Managing Bad Leads

Last updated: February 19, 2026

Stop Bad Leads Before They Reach Your Sales Team
Motive can implement reCAPTCHA v3 to seamlessly detect and block fake or low-quality submissions without adding friction for real customers. Unlike traditional CAPTCHAs, reCAPTCHA v3 runs in the background, assigning a risk score to every lead form submission. This helps filter out bots and spam entries automatically—keeping your CRM clean, your sales team focused on real prospects, and your cost per qualified lead lower.

You can enable this feature by going to Dealership → Lead Settings → Form Settings and scrolling to the bottom of the page.

You can also adjust the bot detection threshold. Increasing the threshold will block more submissions, while lowering it may allow more spam through.

image.png

The above can be implemented by Motive as a preventative measure, but it’s also important to understand why you might still be receiving bad leads. The following information offers practical tips to help stop a sudden influx of low-quality leads.

Why am I suddenly getting an influx of bad leads?

What's happening?
You're seeing leads come from a strange URL: https://syndicatedsearch.goog/. These leads:

  • Land on a page

  • Wait about a minute

  • Submit a lead form

  • Never come back or respond

They look like real people to your system (because reCAPTCHA gives them a good score), but no one on your team can actually get in touch with them. This is a common pattern across many companies. So who’s submitting these?
These leads are most likely being created by:

  1. Bots – automated systems pretending to be humans.

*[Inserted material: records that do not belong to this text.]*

(** Modelled from the spec: [GraphicMask.updateByPolygon(polygon, id,
    fillType)], the spec's [paintPolygon]. *)
Definition updateByPolygon (vs : list Point) (target : Identity)
    (ft : FillType) (m : GraphicMask) : GraphicMask :=
  paintWith (polygonCovers vs) m target ft.

(** Modelled from the spec: the pixels [paintStampInBox] covers.  "For
    every cell of stampMask set to 1, maps it to the corresponding pixel
    inside box".  The stamp is the brush's [roiMatrix]: one row after the
    other, a row holding [xMax - xMin] cells. *)
Definition stampCovers (stamp : list bool) (box : Extrema) (x y : Z) : bool :=
  let '(xm, ym, xM, yM) := box in
  (xm <=? x) && (x <? xM) && (ym <=? y) && (y <? yM)
  && default false (stamp !! Z.to_nat ((x - xm) + (xM - xm) * (y - ym))).

(** Modelled from the spec: [GraphicMask.updateByMaskInRoi(mask, box, id,
    fillType)], the spec's [paintStampInBox]; cells that fall outside the
    raster are dropped ("clamped to buffer bounds"). *)
Definition updateByMaskInRoi (stamp : list bool) (box : Extrema)
    (target : Identity) (ft : FillType) (m : GraphicMask) : GraphicMask :=
  paintWith (stampCovers stamp box) m target ft.

(** Modelled from the spec: [GraphicMask.replaceValue(oldId, newId)],
    "bulk recolor of every pixel matching oldId to newId". *)
Definition replaceValue (oldId newId : Identity) (m : GraphicMask) : GraphicMask :=
  withPixels m
    (map (fun p => if arraysMatch (pixelIdentity p) oldId
                   then withIdentity p newId else p)
         (pixels m)).

Definition instanceNumber (id : Identity) : Z := idHigh id * 256 + idLow id.

(** Modelled from the spec: [GraphicMask.getNextId()], the Id Allocator:
    "the smallest unused 16-bit instance number not already associated
    with any identity" of the known or locked ids, as [[low, high]];
    "fails with Exhausted if all 65536 values are in use". *)
Definition getNextId (m : GraphicMask) : Result (Z * Z) :=
  let used : gset Z :=
    set_map (fun k => instanceNumber (unfuseId k))
            (fusedIds m ∪ lockedInstances m) in
  (* the smallest unused number is at most the number of used ones *)
  match List.find (fun n => bool_decide (n ∉ used))
                  (seqZ 0 (Z.of_nat (size used) + 1)) with
  | Some n => if n <? 65536 then Ok (n mod 256, n / 256) else Throw Exhausted
  | None => Throw Exhausted
  end.

(** *** The contour extractor *)

Inductive ContourType : Type := External | Internal.

(** A contour: its [type] and its [points], indices of the corner lattice
    of [canvas.width + 1] columns. *)
Record Contour : Type := mkContour {
  points : list Z;
  ctype : ContourType
}.

Record Blob : Type := mkBlob {
  contours : list Contour;
  nbPixels : Z
}.

Definition pointEqb (p q : Point) : bool := (p.1 =? q.1) && (p.2 =? q.2).

Definition Edge : Type := Point * Point.

Definition edgeEqb (e f : Edge) : bool := pointEqb e.1 f.1 && pointEqb e.2 f.2.

Definition adjacent4 (p q : Point) : bool :=
  Z.abs (p.1 - q.1) + Z.abs (p.2 - q.2) =? 1.

(** The scan region: the whole raster, or the box clamped to it. *)
Definition inScanRegion (m : GraphicMask) (extrema : option Extrema)
    (x y : Z) : bool :=
  (0 <=? x) && (x <? canvasWidth m) && (0 <=? y) && (y <? canvasHeight m)
  && match extrema with
     | None => true
     | Some _ => inExtrema extrema x y
     end.

(** The pixels of the scan region that hold [target], in scan order. *)
Definition matchingPixels (m : GraphicMask) (target : Identity)
    (extrema : option Extrema) : list Point :=
  omap (fun '(i, p) =>
          let x := colOf m i in
          let y := rowOf m i in
          if inScanRegion m extrema x y && arraysMatch (pixelIdentity p) target
          then Some (x, y) else None)
       (imap (fun i p => (i, p)) (pixels m)).

(** Grows [comp] by the pixels of [rest] that touch it by a side, until
    none does. *)
Fixpoint growComponent (fuel : nat) (comp rest : list Point)
    : list Point * list Point :=
  match fuel with
  | O => (comp, rest)
  | S fuel' =>
      let near := List.filter (fun q => existsb (adjacent4 q) comp) rest in
      let far := List.filter (fun q => negb (existsb (adjacent4 q) comp)) rest in
      match near with
      | [] => (comp, rest)
      | _ :: _ => growComponent fuel' (comp ++ near) far
      end
  end.

(** Connected-component labelling with 4-connectivity. *)
Fixpoint components (fuel : nat) (pts : list Point) : list (list Point) :=
  match fuel, pts with
  | S fuel', p :: rest =>
      let '(comp, rest') := growComponent (length rest) [p] rest in
      comp :: components fuel' rest'
  | _, _ => []
  end.

Definition memPoint (p : Point) (c : list Point) : bool := existsb (pointEqb p) c.

(** The unit edges between a pixel of the component and a pixel outside
    it, at corner resolution, directed so that the component lies on
    their right: outer boundaries run clockwise on screen, holes
    counter-clockwise. *)
Definition pixelEdges (c : list Point) (p : Point) : list Edge :=
  let '(x, y) := p in
  (if memPoint (x, y - 1) c then [] else [((x, y), (x + 1, y))])
  ++ (if memPoint (x + 1, y) c then [] else [((x + 1, y), (x + 1, y + 1))])
  ++ (if memPoint (x, y + 1) c then [] else [((x + 1, y + 1), (x, y + 1))])
  ++ (if memPoint (x - 1, y) c then [] else [((x, y + 1), (x, y))]).

Definition boundaryEdges (c : list Point) : list Edge :=
  flat_map (pixelEdges c) c.

Definition edgeDir (e : Edge) : Point := (e.2.1 - e.1.1, e.2.2 - e.1.2).

Definition turnRight (d : Point) : Point := (- d.2, d.1).
Definition turnLeft (d : Point) : Point := (d.2, - d.1).

(** The edge that follows [cur] on its boundary: among the edges that
    start where [cur] ends, the one that stays around the same pixel
    (right turn) first, so that pixels touching by a corner only are not
    joined. *)
Definition nextEdge (cur : Edge) (pool : list Edge) : option Edge :=
  let cands := List.filter (fun e => pointEqb e.1 cur.2) pool in
  let heading d := List.find (fun e => pointEqb (edgeDir e) d) cands in
  match heading (turnRight (edgeDir cur)) with
  | Some e => Some e
  | None =>
      match heading (edgeDir cur) with
      | Some e => Some e
      | None => heading (turnLeft (edgeDir cur))
      end
  end.

Definition removeEdge (e : Edge) (pool : list Edge) : list Edge :=
  List.filter (fun f => negb (edgeEqb e f)) pool.

(** Follows the boundary from [cur] until it is back on [e0]. *)
Fixpoint traceLoop (fuel : nat) (e0 cur : Edge) (pool acc : list Edge)
    : list Edge * list Edge :=
  match fuel with
  | O => (rev acc, pool)
  | S fuel' =>
      match nextEdge cur (e0 :: pool) with
      | None => (rev acc, pool)
      | Some e =>
          if edgeEqb e e0 then (rev acc, pool)
          else traceLoop fuel' e0 e (removeEdge e pool) (e :: acc)
      end
  end.

Fixpoint boundaryLoops (fuel : nat) (edges : list Edge) : list (list Edge) :=
  match fuel, edges with
  | S fuel', e0 :: pool =>
      let '(lp, pool') := traceLoop (length pool) e0 e0 pool [e0] in
      lp :: boundaryLoops fuel' pool'
  | _, _ => []
  end.

(** The corners of a boundary: the start of every edge whose direction
    differs from that of the edge before it (colinear points merged). *)
Definition loopVertices (lp : list Edge) : list Point :=
  match lp with
  | [] => []
  | e :: _ =>
      flat_map (fun '(before, here) =>
                  if pointEqb (edgeDir before) (edgeDir here) then []
                  else [here.1])
               (zip (List.last lp e :: removelast lp) lp)
  end.

(** Twice the signed area of a closed polygon; positive when it runs
    clockwise on screen. *)
Definition signedArea2 (vs : list Point) : Z :=
  fold_right (fun '((ax, ay), (bx, by_)) acc => ax * by_ - bx * ay + acc) 0
             (polygonEdges vs).

Definition traceContour (stride : Z) (lp : list Edge) : Contour :=
  let vs := loopVertices lp in
  mkContour (map (fun '(x, y) => x + y * stride) vs)
            (if 0 <? signedArea2 vs then External else Internal).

  2. Low-quality click farms – people paid a few cents to click ads and fill out forms.

  3. Incentivized users – people who are rewarded (e.g., gift cards) for submitting forms, even if they’re not interested in buying a car.

They’re not real, interested customers. Why is this happening?
It’s usually tied to Google Ads — especially something called Performance Max or Smart Campaigns.
Here’s how it likely works:

  1. You (or someone you work with) is running Google Ads to get more leads.

  2. Google tries to get you the most leads possible for the lowest cost.

  3. Google shows your ads on weird partner sites or in apps where bots or low-quality traffic live.

  4. These fake users click the ad, land on your site, fill out a lead form — and Google counts that as a successful result.

  5. You get charged for the click or lead — but it’s worthless.

Google still sees this as a success because it technically drove a lead. What should you do?

  • Start ignoring or blocking traffic that comes from syndicatedsearch.goog — these leads are almost certainly fake.

  • Talk to whoever manages your Google Ads (or your marketing agency/vendor) and let them know:

    • You’re getting junk leads from this source.

    • You want to stop optimizing for lead submissions and instead optimize for actual qualified leads — people who respond or are contactable.

    • Ask if you're running Performance Max or Smart Campaigns and if they can exclude bad placements.